Reassurance issued over counterfeiting
Reassurance that legitimately obtained medicines in the UK are unlikely to be counterfeit has been issued by the Department of Health.
The DoH said: “Cases referred to the Medicines and Healthcare products
Regulatory Agency involving counterfeit products are relatively rare.
In fact, since the case involving Zantac in 1994 (PJ, 19 February 1994,
p247), the MHRA has had no definitive evidence that counterfeit pharmaceuticals
are reaching the public via the legitimate supply chain.”
But the DoH says that counterfeit medicines are available by mail order
or internet sales.
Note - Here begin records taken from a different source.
(* ===== verification/Values.v ===== *)
(** JSON values, and what [encoding/json] does with them: [Decode] into a struct
    (a key selects a field by its exact name, or by its name up to case; [null]
    leaves a string or a number as it is; a value of another type is an error),
    and [Decode] into an [any], where every number becomes a 64-bit float. *)
From S2P Require Import Prelude.
From S2P Require Import GoStr.
Local Open Scope string_scope.
Local Open Scope list_scope.
Local Open Scope Z_scope.

(** A number is kept as its literal. *)
Inductive json :=
  | JsNull | JsBool (b : bool) | JsNum (lit : string) | JsStr (s : string)
  | JsArr (l : list json) | JsObj (l : list (string * json)).
Definition js_int (n : Z) : json := JsNum (itoa n).
Definition js_strings (l : list string) : json := JsArr (JsStr <$> l).
(** A nil slice is written as [null]. *)
Definition js_slice (l : option (list string)) : json :=
  match l with None => JsNull | Some l => js_strings l end.

(** ** Fields of a struct *)
Definition decode_string (v : json) (old : string) : option string :=
  match v with JsNull => Some old | JsStr s => Some s | _ => None end.
Definition decode_int (v : json) (old : Z) : option Z :=
  match v with JsNull => Some old | JsNum lit => ParseInt lit | _ => None end.
(** The elements are decoded over those of the slice the field had. *)
Fixpoint decode_elems (old : list string) (l : list json) : option (list string) :=
  match l with
  | [] => Some []
  | v :: l => s ← decode_string v (default "" (head old)); ss ← decode_elems (tail old) l; Some (s :: ss)
  end.
Definition decode_strings (v : json) (old : option (list string)) : option (option (list string)) :=
  match v with
  | JsNull => Some None
  | JsArr l => Some <$> decode_elems (default [] old) l
  | _ => None
  end.

(** ** [any]

    [float_text] is the literal [Marshal] writes for the float nearest to a
    literal, or [None] when the literal is out of range. *)
Class Floats := {
  float_text : string → option string;
  float_text_int n : - 2 ^ 53 <= n <= 2 ^ 53 → float_text (itoa n) = Some (itoa n) }.

Section any.
Context `{Floats}.

Definition map_pairs {A B} (f : A → option B) : list (string * A) → option (list (string * B)) :=
  fix go l := match l with
              | [] => Some []
              | (k, v) :: l => w ← f v; ws ← go l; Some ((k, w) :: ws)
              end.
(** A repeated key of an object keeps its last value. *)
Fixpoint decode_any (v : json) : option json :=
  match v with
  | JsNum lit => JsNum <$> float_text lit
  | JsArr l => JsArr <$> (fix go l := match l with
                                      | [] => Some []
                                      | x :: l => y ← decode_any x; ys ← go l; Some (y :: ys)
                                      end) l
  | JsObj l => (λ ps, JsObj (map_to_list (fill_map ps))) <$> map_pairs decode_any l
  | v => Some v
  end.
(** Decoding into a map that is not nil adds to it. *)
Definition decode_map (v : json) (old : option (gmap string json)) : option (option (gmap string json)) :=
  match v with
  | JsNull => Some None
  | JsObj l => ps ← map_pairs decode_any l; Some (Some (fill_map ps ∪ default ∅ old))
  | _ => None
  end.

Lemma decode_any_strings l : decode_any (js_strings l) = Some (js_strings l).
Proof using Type.
  unfold js_strings. cbn [decode_any].
  enough (Hg : ∀ go, go = (fix go l := match l with
                                      | [] => Some []
                                      | x :: l => y ← decode_any x; ys ← go l; Some (y :: ys)
                                      end) → go (JsStr <$> l) = Some (JsStr <$> l)) by by rewrite (Hg _ eq_refl).
  intros go ->. induction l as [|s l IH]; [done|]. cbn [fmap list_fmap decode_any mbind option_bind]. by rewrite IH.
Qed.
Lemma decode_any_int n : - 2 ^ 53 <= n <= 2 ^ 53 → decode_any (js_int n) = Some (js_int n).
Proof using Type. intros Hn. cbn [decode_any js_int]. by rewrite float_text_int. Qed.
Lemma decode_any_slice l : decode_any (js_slice l) = Some (js_slice l).
Proof using Type. destruct l; [apply decode_any_strings|done]. Qed.
End any.

(** ** Structs *)
Section struct.
Context {S : Type} (fields : list (string * (json → S → option S))).

Definition field_of (key : string) : option (json → S → option S) :=
  match list_find (λ f, f.1 = key) fields with
  | Some (_, f) => Some (f.2)
  | None => (λ f, f.2.2) <$> list_find (λ f, EqualFold (f.1) key = true) fields
  end.
Fixpoint decode_pairs (l : list (string * json)) (s : S) : option S :=
  match l with
  | [] => Some s
  | (k, v) :: l =>
    s' ← match field_of k with None => Some s | Some f => f v s end;
    decode_pairs l s'
  end.
Definition decode_struct (v : json) (s : S) : option S :=
  match v with JsNull => Some s | JsObj l => decode_pairs l s | _ => None end.

Lemma decode_pairs_app l1 l2 s : decode_pairs (l1 ++ l2) s = decode_pairs l1 s ≫= decode_pairs l2.
Proof using Type.
  revert s. induction l1 as [|[k v] l1 IH]; intros s; [done|]. cbn [app decode_pairs].
  destruct (match field_of k with None => Some s | Some f => f v s end) as [s'|]; [apply IH|done].
Qed.
Lemma decode_pairs_known k v l s f s' :
  field_of k = Some f → f v s = Some s' → decode_pairs ((k, v) :: l) s = decode_pairs l s'.
Proof using Type. intros Hf Hv. cbn [decode_pairs]. by rewrite Hf, Hv. Qed.
Lemma decode_pairs_unknown k v l s : field_of k = None → decode_pairs ((k, v) :: l) s = decode_pairs l s.
Proof using Type. intros Hf. cbn [decode_pairs]. by rewrite Hf. Qed.
End struct.

(** ** Text PostgreSQL stores: no zero byte *)
Definition no_nul (s : string) : bool := str_forall (λ c, negb (bool_decide (byte_N c = 0%N))) s.
Fixpoint json_no_nul (v : json) : bool :=
  match v with
  | JsStr s => no_nul s
  | JsArr l => forallb json_no_nul l
  | JsObj l => forallb (λ kv, no_nul (kv.1) && json_no_nul (kv.2)) l
  | _ => true
  end.
Definition nul_error : string := "pq: invalid byte sequence for encoding UTF8: 0x00".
It says that last year the MHRA seized Viagra, and
products claiming to be Viagra, with an estimated value of £2.35m.
The dual reassurance and warning was prompted by Pfizer’s vice
president for global security, John Theriault, who said in London last
week that counterfeits were a global threat and that they were being
found in the legitimate supply chain in the US.
There have been four known instances of counterfeit medicines being found
in the UK supply chain. Counterfeit Zantac has been identified on three
occasions and counterfeit Ventolin inhalers once.
Tony Moffat, chief scientist at the Royal Pharmaceutical Society, said: “I
do not think there is a problem in the legitimate supply chain. We know
from the MHRA and from pharmacists that there has been no reported case
of counterfeit medicines in the legitimate chain in the past eight years.”
Pfizer has introduced new tamper-evident packaging for its medicines
sold in Europe. It has done this because of what it describes as
the threat of counterfeits and risks posed by improper re-packaging
and poor storage and transportation of parallel traded products.